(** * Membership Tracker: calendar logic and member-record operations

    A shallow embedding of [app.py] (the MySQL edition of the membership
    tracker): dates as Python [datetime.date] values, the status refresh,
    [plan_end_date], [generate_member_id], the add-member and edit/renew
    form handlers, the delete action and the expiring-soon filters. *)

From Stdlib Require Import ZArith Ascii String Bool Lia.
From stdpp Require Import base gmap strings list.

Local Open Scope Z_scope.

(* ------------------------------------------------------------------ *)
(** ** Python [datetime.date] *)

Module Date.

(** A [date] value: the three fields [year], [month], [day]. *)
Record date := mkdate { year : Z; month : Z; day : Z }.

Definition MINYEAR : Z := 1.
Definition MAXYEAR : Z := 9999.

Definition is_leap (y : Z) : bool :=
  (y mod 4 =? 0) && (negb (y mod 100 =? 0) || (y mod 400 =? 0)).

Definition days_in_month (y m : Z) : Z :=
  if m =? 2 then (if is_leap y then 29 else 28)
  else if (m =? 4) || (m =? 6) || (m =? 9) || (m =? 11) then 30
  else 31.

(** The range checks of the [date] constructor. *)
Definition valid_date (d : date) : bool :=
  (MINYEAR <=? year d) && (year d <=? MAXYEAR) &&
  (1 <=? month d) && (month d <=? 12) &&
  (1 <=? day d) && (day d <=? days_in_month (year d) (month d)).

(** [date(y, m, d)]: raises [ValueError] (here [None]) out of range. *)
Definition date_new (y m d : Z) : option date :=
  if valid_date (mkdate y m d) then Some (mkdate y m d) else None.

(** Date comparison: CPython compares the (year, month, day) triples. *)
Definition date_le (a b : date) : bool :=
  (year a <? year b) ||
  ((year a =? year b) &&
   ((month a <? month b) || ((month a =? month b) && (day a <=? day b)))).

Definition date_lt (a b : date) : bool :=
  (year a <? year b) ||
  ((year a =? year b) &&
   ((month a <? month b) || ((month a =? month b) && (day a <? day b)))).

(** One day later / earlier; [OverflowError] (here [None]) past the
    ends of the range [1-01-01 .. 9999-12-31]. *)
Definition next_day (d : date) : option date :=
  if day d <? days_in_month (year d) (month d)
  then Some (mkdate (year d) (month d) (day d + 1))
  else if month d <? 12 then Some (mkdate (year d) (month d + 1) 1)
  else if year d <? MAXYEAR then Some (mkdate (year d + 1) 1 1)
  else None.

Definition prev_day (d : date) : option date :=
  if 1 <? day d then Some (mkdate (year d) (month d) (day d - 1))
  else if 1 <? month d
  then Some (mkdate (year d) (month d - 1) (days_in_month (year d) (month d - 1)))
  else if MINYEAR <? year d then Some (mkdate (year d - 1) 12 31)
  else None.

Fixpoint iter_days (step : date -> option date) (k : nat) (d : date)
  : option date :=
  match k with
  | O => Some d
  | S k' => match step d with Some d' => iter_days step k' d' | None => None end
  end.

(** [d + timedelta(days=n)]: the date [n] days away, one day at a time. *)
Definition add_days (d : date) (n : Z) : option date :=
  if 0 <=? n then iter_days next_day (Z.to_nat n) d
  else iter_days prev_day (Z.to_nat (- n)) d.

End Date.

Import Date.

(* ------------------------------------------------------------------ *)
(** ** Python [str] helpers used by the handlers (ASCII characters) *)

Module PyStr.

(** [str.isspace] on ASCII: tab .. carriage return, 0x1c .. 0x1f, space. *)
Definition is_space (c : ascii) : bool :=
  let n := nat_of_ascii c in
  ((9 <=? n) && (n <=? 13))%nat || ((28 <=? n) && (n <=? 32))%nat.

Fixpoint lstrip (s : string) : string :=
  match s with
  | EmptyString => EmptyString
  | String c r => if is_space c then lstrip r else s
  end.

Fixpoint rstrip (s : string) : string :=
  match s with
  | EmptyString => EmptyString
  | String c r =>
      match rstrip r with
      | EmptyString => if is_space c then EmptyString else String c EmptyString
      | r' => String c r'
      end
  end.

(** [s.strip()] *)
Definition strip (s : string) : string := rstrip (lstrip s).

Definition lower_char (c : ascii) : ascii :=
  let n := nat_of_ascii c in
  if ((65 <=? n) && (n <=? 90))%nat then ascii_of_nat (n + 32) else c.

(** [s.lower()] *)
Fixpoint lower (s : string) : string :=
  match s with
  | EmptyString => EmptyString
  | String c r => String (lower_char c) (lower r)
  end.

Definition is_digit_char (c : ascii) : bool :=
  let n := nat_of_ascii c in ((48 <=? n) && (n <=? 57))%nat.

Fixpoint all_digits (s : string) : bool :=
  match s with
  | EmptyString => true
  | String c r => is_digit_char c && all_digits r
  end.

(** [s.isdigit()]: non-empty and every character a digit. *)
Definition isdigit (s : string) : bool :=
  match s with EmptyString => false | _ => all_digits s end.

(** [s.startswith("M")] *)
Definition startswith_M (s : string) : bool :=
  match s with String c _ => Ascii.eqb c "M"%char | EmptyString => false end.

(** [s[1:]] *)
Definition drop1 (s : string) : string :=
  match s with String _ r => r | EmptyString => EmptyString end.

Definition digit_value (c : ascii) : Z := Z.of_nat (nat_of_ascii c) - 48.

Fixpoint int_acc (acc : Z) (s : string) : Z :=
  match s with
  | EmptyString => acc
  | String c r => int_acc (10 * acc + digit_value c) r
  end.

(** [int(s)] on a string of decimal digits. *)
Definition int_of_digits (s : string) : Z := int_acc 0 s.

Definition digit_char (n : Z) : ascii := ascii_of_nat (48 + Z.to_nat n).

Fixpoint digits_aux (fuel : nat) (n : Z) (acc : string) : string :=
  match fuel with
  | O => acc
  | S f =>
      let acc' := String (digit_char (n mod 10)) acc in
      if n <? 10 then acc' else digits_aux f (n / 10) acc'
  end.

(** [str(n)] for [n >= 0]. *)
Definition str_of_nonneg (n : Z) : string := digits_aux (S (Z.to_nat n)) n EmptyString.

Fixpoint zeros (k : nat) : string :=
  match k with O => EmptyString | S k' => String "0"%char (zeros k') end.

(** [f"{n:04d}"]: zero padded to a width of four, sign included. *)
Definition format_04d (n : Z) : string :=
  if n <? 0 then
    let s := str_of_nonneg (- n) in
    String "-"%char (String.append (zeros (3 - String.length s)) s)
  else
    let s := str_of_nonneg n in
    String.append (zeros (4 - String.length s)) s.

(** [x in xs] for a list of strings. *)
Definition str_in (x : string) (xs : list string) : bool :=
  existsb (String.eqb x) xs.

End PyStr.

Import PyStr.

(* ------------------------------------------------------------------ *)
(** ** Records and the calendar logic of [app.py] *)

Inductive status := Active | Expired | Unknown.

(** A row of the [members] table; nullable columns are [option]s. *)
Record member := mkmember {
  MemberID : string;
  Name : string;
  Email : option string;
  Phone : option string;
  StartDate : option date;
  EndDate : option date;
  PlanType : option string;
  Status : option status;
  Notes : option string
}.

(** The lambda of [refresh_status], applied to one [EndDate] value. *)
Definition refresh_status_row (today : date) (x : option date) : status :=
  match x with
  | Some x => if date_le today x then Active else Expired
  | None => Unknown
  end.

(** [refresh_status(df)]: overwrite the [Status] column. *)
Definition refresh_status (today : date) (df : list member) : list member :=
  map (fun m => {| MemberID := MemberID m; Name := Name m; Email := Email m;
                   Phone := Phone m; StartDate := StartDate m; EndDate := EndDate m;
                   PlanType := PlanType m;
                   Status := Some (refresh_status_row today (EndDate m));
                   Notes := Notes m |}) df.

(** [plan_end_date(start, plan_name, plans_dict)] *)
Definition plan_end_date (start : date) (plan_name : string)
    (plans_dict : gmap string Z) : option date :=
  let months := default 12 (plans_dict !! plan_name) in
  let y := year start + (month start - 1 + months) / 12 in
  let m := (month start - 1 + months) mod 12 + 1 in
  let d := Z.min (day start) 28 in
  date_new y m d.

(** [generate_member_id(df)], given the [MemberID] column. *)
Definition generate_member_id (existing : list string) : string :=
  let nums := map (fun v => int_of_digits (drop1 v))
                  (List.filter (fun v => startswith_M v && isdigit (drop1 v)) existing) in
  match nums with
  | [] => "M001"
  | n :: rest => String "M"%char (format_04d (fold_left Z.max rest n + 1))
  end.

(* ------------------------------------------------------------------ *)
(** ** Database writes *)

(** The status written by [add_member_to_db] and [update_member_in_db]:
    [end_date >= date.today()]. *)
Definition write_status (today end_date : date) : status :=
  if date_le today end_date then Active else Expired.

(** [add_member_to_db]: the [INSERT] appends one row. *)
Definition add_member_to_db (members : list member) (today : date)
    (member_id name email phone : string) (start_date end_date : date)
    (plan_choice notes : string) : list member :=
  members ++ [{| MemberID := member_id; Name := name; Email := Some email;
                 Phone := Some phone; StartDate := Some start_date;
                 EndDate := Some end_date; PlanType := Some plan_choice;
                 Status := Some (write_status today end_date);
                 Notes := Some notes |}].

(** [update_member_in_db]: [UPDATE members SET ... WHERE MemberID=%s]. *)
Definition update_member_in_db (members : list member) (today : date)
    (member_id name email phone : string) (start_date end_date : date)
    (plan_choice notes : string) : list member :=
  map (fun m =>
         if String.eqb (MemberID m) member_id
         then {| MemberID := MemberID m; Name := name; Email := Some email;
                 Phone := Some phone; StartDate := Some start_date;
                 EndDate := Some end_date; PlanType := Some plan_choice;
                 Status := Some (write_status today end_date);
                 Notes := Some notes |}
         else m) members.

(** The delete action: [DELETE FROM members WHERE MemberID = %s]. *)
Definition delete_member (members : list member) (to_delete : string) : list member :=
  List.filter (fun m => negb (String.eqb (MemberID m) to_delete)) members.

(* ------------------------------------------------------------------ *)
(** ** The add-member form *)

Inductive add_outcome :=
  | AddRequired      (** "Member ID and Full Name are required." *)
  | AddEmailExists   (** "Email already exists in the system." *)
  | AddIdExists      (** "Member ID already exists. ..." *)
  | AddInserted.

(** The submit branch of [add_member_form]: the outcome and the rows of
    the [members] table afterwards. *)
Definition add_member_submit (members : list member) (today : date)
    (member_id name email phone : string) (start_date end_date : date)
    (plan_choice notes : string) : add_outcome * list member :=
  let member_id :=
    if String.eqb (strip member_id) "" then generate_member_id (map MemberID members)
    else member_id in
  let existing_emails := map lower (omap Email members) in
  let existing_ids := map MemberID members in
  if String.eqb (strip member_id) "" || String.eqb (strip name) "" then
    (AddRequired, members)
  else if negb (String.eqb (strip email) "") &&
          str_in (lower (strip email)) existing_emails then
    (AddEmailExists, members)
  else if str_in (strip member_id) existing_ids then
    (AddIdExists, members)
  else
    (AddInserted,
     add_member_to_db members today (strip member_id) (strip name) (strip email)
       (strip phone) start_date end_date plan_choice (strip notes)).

■ About this task ■
Working from the data above, extract solely the lines from the one containing "else iter_days prev_day (Z.to_nat (- n)) d." through the one containing "match rstrip r with", exactly as they appear, both included.

■ Written response ■
  else iter_days prev_day (Z.to_nat (- n)) d.

End Date.

Import Date.

(* ------------------------------------------------------------------ *)
(** ** Python [str] helpers used by the handlers (ASCII characters) *)

Module PyStr.

(** [str.isspace] on ASCII: tab .. carriage return, 0x1c .. 0x1f, space. *)
Definition is_space (c : ascii) : bool :=
  let n := nat_of_ascii c in
  ((9 <=? n) && (n <=? 13))%nat || ((28 <=? n) && (n <=? 32))%nat.

Fixpoint lstrip (s : string) : string :=
  match s with
  | EmptyString => EmptyString
  | String c r => if is_space c then lstrip r else s
  end.

Fixpoint rstrip (s : string) : string :=
  match s with
  | EmptyString => EmptyString
  | String c r =>
      match rstrip r with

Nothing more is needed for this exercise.